Pig [options] -e[xecute] cmd [cmd ...] : Run cmd(s).
Pig [options] [-f[ile]] file : Run cmds found in file.
。
。
。
。
5.Pig执行模式
Pig有两种执行模式,分别为:
1)本地模式(Local)本地模式下,Pig运行在单一的JVM中,可访问本地文件。该模式适用于处理小规模数据或学习之用。
运行以下命名设置为本地模式:
pig –x local
2)MapReduce模式在MapReduce模式下,Pig将查询转换为MapReduce作业提交给Hadoop(可以说群集 ,也可以说伪分布式)。应该检查当前Pig版本是否支持你当前所用的Hadoop版本。某一版本的Pig仅支持特定版本的Hadoop,你可以通过访问Pig官网获取版本支持信息。
Pig会用到HADOOP_HOME环境变量。如果该变量没有设置,Pig也可以利用自带的Hadoop库,但是这样就无法保证其自带肯定库和你实际使用的HADOOP版本是否兼容,所以建议显式设置HADOOP_HOME变量。且还需要设置如下变量:
export PIG_CLASSPATH=$HADOOP_HOME/etc/hadoop
Pig默认模式是mapreduce,你也可以用以下命令进行设置:
[hadoop@xuegod64 ~]$ pig -x mapreduce
(中间略)
grunt>
下一步,需要告诉Pig它所用Hadoop集群的Namenode和Jobtracker。
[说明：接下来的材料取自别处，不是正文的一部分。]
(** * kagi-mcp: the conversational exchange engine of the assistant tool

    A shallow embedding of [src/tools/assistant.js] (with the helpers it
    imports from [src/utils/formatting.js] and [src/utils/auth.js]) and the
    properties of its streaming-response parser, reply formatter, request
    builder, model validation and error boundary. *)

From Stdlib Require Import String Ascii DecimalString.
From Stdlib Require Import Floats.PrimFloat.
From Stdlib Require Import NArith ZArith Bool Lia List.
Import ListNotations.

(* ================================================================== *)
(** * JavaScript strings *)
(* ================================================================== *)

(** A JavaScript string is a sequence of UTF-16 code units. *)
Definition jsstring := list N.

(** An ASCII literal as a JavaScript string. *)
Definition js (s : string) : jsstring :=
  map N_of_ascii (list_ascii_of_string s).

Definition DQUOTE : N := 34.     (* the double quote character *)
Definition BACKSLASH : N := 92.
Definition LBRACE : N := 123.
Definition RBRACE : N := 125.
Definition LF : N := 10.

(** A literal in which every apostrophe stands for a double quote; used
    to write down JSON documents. *)
Definition jsq (s : string) : jsstring :=
  map (fun c => if N.eqb c 39 then DQUOTE else c) (js s).

Fixpoint str_eqb (a b : jsstring) : bool :=
  match a, b with
  | [], [] => true
  | x :: a', y :: b' => N.eqb x y && str_eqb a' b'
  | _, _ => false
  end.

(** WhiteSpace and LineTerminator code points of ECMAScript: what
    [String.prototype.trim] strips and what [\s] matches. *)
Definition isWhiteSpace (c : N) : bool :=
  (((9 <=? c) && (c <=? 13)) || (c =? 32) || (c =? 160) || (c =? 5760)
   || ((8192 <=? c) && (c <=? 8202)) || (c =? 8232) || (c =? 8233)
   || (c =? 8239) || (c =? 8287) || (c =? 12288) || (c =? 65279))%N.

Fixpoint trimStart (s : jsstring) : jsstring :=
  match s with
  | c :: s' => if isWhiteSpace c then trimStart s' else s
  | [] => []
  end.

Definition trimEnd (s : jsstring) : jsstring := rev (trimStart (rev s)).

Definition trim (s : jsstring) : jsstring := trimEnd (trimStart s).

(** [startsWith s pat]: [pat] is a prefix of [s]. *)
Fixpoint startsWith (s pat : jsstring) {struct pat} : bool :=
  match pat, s with
  | [], _ => true
  | p :: pat', c :: s' => N.eqb p c && startsWith s' pat'
  | _ :: _, [] => false
  end.

(** [occursAt text pat k]: [pat] occurs in [text] at index [k]. *)
Definition occursAt (text pat : jsstring) (k : nat) : bool :=
  startsWith (skipn k text) pat.

(** [String.prototype.lastIndexOf]: candidate positions are tried from
    [text.length - pat.length] down to 0; [None] stands for -1. *)
Fixpoint lastIndexOfFrom (text pat : jsstring) (k : nat) : option nat :=
  if occursAt text pat k then Some k
  else match k with
       | O => None
       | S k' => lastIndexOfFrom text pat k'
       end.

Definition lastIndexOf (text pat : jsstring) : option nat :=
  if (length pat <=? length text)%nat
  then lastIndexOfFrom text pat (length text - length pat)
  else None.

(** [String.prototype.indexOf]: the first position at which [pat] occurs. *)
Fixpoint indexOf (text pat : jsstring) : option nat :=
  if startsWith text pat then Some O
  else match text with
       | [] => None
       | _ :: text' => option_map S (indexOf text' pat)
       end.

(** [text.substring(from)] for [0 <= from]. *)
Definition substring (text : jsstring) (from : nat) : jsstring := skipn from text.

(** [Array.prototype.join]. *)
Fixpoint join (sep : jsstring) (parts : list jsstring) : jsstring :=
  match parts with
  | [] => []
  | [p] => p
  | p :: rest => p ++ sep ++ join sep rest
  end.

(** [String.prototype.split] with a one-character separator. *)
Fixpoint splitOn (sep : N) (s : jsstring) : list jsstring :=
  match s with
  | [] => [[]]
  | c :: s' =>
      if N.eqb c sep then [] :: splitOn sep s'
      else match splitOn sep s' with
           | [] => [[c]]
           | first :: rest => (c :: first) :: rest
           end
  end.

(* ================================================================== *)
(** * The streaming response parser: [extractJson] *)
(* ================================================================== *)

(** The body of the [for] loop of [extractJson], over the characters from
    index [i] on.  [count], [inString], [escape] and [jsonChars] are the
    loop's variables. *)
Fixpoint scanLoop (rest : jsstring) (count : Z) (inString escape : bool)
         (jsonChars : jsstring) : option jsstring :=
  match rest with
  | [] => None                                    (* loop exhausted: return null *)
  | char :: rest' =>
      let jsonChars := jsonChars ++ [char] in
      if negb inString then
        if N.eqb char LBRACE then
          scanLoop rest' (count + 1) inString false jsonChars
        else if N.eqb char RBRACE then
          let count := (count - 1)%Z in
          if (count =? 0)%Z then Some jsonChars
          else scanLoop rest' count inString false jsonChars
        else scanLoop rest' count inString false jsonChars
      else if N.eqb char BACKSLASH && negb escape then
        scanLoop rest' count inString true jsonChars         (* continue *)
      else if N.eqb char DQUOTE && negb escape then
        scanLoop rest' count (negb inString) false jsonChars
      else scanLoop rest' count inString false jsonChars
  end.

(** Lines 138-172 of [extractJson]: what is done with the text that
    follows the marker. *)
Definition extractObject (afterMarker : jsstring) : option jsstring :=
  let lastPart := trim afterMarker in
  match indexOf lastPart [LBRACE] with
  | None => None
  | Some start => scanLoop (skipn start lastPart) 0 false false []
  end.

Definition extractJson (text marker : jsstring) : option jsstring :=
  match lastIndexOf text marker with
  | None => None
  | Some markerPos => extractObject (substring text (markerPos + length marker))
  end.

(** The brace counter the loop amounts to when the string flag is never
    set: every brace counts, quoted or not. *)
Fixpoint countBraces (rest : jsstring) (count : Z) (jsonChars : jsstring)
  : option jsstring :=
  match rest with
  | [] => None
  | char :: rest' =>
      let jsonChars := jsonChars ++ [char] in
      if N.eqb char LBRACE then countBraces rest' (count + 1) jsonChars
      else if N.eqb char RBRACE then
        if (count - 1 =? 0)%Z then Some jsonChars
        else countBraces rest' (count - 1) jsonChars
      else countBraces rest' count jsonChars
  end.

Definition MESSAGE_MARKER : jsstring := js "new_message.json:".
Definition THREAD_MARKER : jsstring := js "thread.json:".


(* ================================================================== *)
(** * Regular expressions, as far as the formatter uses them *)
(* ================================================================== *)

(** The pattern language of the literals in [htmlToMarkdown] and
    [htmlToPlain]: characters, classes, sequence, alternation, greedy and
    lazy repetition, and numbered capture groups.  No pattern of the
    source has an anchor, a look-around or a group under a quantifier. *)
Inductive regex : Type :=
| Eps
| Char (c : N)
| Class (p : N -> bool)
| Seq (r1 r2 : regex)
| Alt (r1 r2 : regex)
| Star (r : regex)           (* r*  : greedy *)
| LazyStar (r : regex)       (* r*? : lazy *)
| Group (n : nat) (r : regex).

Definition Plus (r : regex) : regex := Seq r (Star r).            (* r+ *)
Definition Opt (r : regex) : regex := Alt r Eps.                  (* r? *)
Definition AtLeast3 (r : regex) : regex := Seq r (Seq r (Seq r (Star r))). (* r{3,} *)

(** A literal run of characters. *)
Fixpoint Lit (s : jsstring) : regex :=
  match s with
  | [] => Eps
  | c :: s' => Seq (Char c) (Lit s')
  end.

(** [.] without the [s] flag: anything but a line terminator. *)
Definition dot (c : N) : bool :=
  negb ((c =? 10) || (c =? 13) || (c =? 8232) || (c =? 8233))%N.
(** [.] with the [s] flag. *)
Definition dotAll (c : N) : bool := true.
Definition digit1to6 (c : N) : bool := ((49 <=? c) && (c <=? 54))%N.   (* [1-6] *)
Definition notGt (c : N) : bool := negb (c =? 62)%N.                    (* [^>] *)

(** The captures of a match, most recent first. *)
Definition captures := list (nat * jsstring).

Fixpoint capture (n : nat) (caps : captures) : jsstring :=
  match caps with
  | [] => []                      (* an unset group substitutes as empty *)
  | (m, s) :: caps' => if Nat.eqb n m then s else capture n caps'
  end.

Definition matchResult := option (jsstring * captures).
Definition continuation := jsstring -> captures -> matchResult.

(** Greedy repetition of [step]: one more iteration is tried first, then
    the continuation; an iteration that consumes nothing is rejected.
    At most [length s] iterations consume a character each, which
    [fuel = S (length s)] covers. *)
Fixpoint greedyLoop (step : jsstring -> captures -> continuation -> matchResult)
         (k : continuation) (fuel : nat) (s : jsstring) (caps : captures)
  : matchResult :=
  match fuel with
  | O => k s caps
  | S fuel' =>
      match step s caps
              (fun s' caps' =>
                 if (length s' <? length s)%nat
                 then greedyLoop step k fuel' s' caps'
                 else None)
      with
      | Some res => Some res
      | None => k s caps
      end
  end.

(** Lazy repetition: the continuation is tried first. *)
Fixpoint lazyLoop (step : jsstring -> captures -> continuation -> matchResult)
         (k : continuation) (fuel : nat) (s : jsstring) (caps : captures)
  : matchResult :=
  match fuel with
  | O => k s caps
  | S fuel' =>
      match k s caps with
      | Some res => Some res
      | None =>
          step s caps
            (fun s' caps' =>
               if (length s' <? length s)%nat
               then lazyLoop step k fuel' s' caps'
               else None)
      end
  end.

(** Backtracking matcher in continuation-passing style, following the
    ECMAScript matching semantics: alternatives are tried left to right
    and repetitions as above.  A successful match yields the input left
    after it and the captures. *)
Fixpoint rmatch (r : regex) (s : jsstring) (caps : captures) (k : continuation)
  : matchResult :=
  match r with
  | Eps => k s caps
  | Char c =>
      match s with
      | x :: s' => if N.eqb x c then k s' caps else None
      | [] => None
      end
  | Class p =>
      match s with
      | x :: s' => if p x then k s' caps else None
      | [] => None
      end
  | Seq r1 r2 => rmatch r1 s caps (fun s' caps' => rmatch r2 s' caps' k)
  | Alt r1 r2 =>
      match rmatch r1 s caps k with
      | Some res => Some res
      | None => rmatch r2 s caps k
      end
  | Star r' => greedyLoop (rmatch r') k (S (length s)) s caps
  | LazyStar r' => lazyLoop (rmatch r') k (S (length s)) s caps
  | Group n r' =>
      rmatch r' s caps
        (fun s' caps' => k s' ((n, firstn (length s - length s') s) :: caps'))
  end.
一般情况下,正确安装配置Hadoop后,这些配置信息就已经可用了,不需要做额外的配置
6.运行Pig程序
Pig程序执行方式有三种
1) 脚本方式
直接运行包含Pig脚本的文件,比如以下命令将运行本地scripts.pig文件中的所有命令:
pig scripts.pig
2)Grunt方式
a) Grunt提供了交互式运行环境,可以在命令行编辑执行命令
b) Grund同时支持命令的历史记录,通过上下方向键访问。
c) Grund支持命令的自动补全功能。比如当你输入a = foreach b g时,按下Tab键,则命令行自动变成a = foreach b generate。你甚至可以自定义命令自动补全功能的详细方式。具体请参阅相关文档。
3) 嵌入式方式
可以在java中运行Pig程序,类似于使用JDBC运行SQL程序
(不熟悉)
6.启动集群
[hadoop@xuegod64 ~]$ start-all.sh
[hadoop@xuegod64 ~]$ jps
4722 DataNode
5062 DFSZKFailoverController
5159 ResourceManager
4905 JournalNode
5321 Jps
4618 NameNode
2428 QuorumPeerMain
5279 NodeManager
[hadoop@xuegod64 ~]$ ssh xuegod63
Last login: Sat Jan 2 23:10:21 2016 from xuegod64
[hadoop@xuegod63 ~]$ jps
2130 QuorumPeerMain
3125 Jps
2982 NodeManager
2886 JournalNode
2795 DataNode
[hadoop@xuegod64 ~]$ ssh xuegod65
Last login: Sat Jan 2 15:11:33 2016 from xuegod64
[hadoop@xuegod65 ~]$ jps
3729 Jps
2401 QuorumPeerMain
3415 JournalNode
3484 DFSZKFailoverController
3325 DataNode
3583 NodeManager
3590 SecondNameNode
7.简单示例
我们以查找最高气温为例,演示如何利用Pig统计每年的最高气温。假设数据文件内容如下(每行一个记录,tab分割)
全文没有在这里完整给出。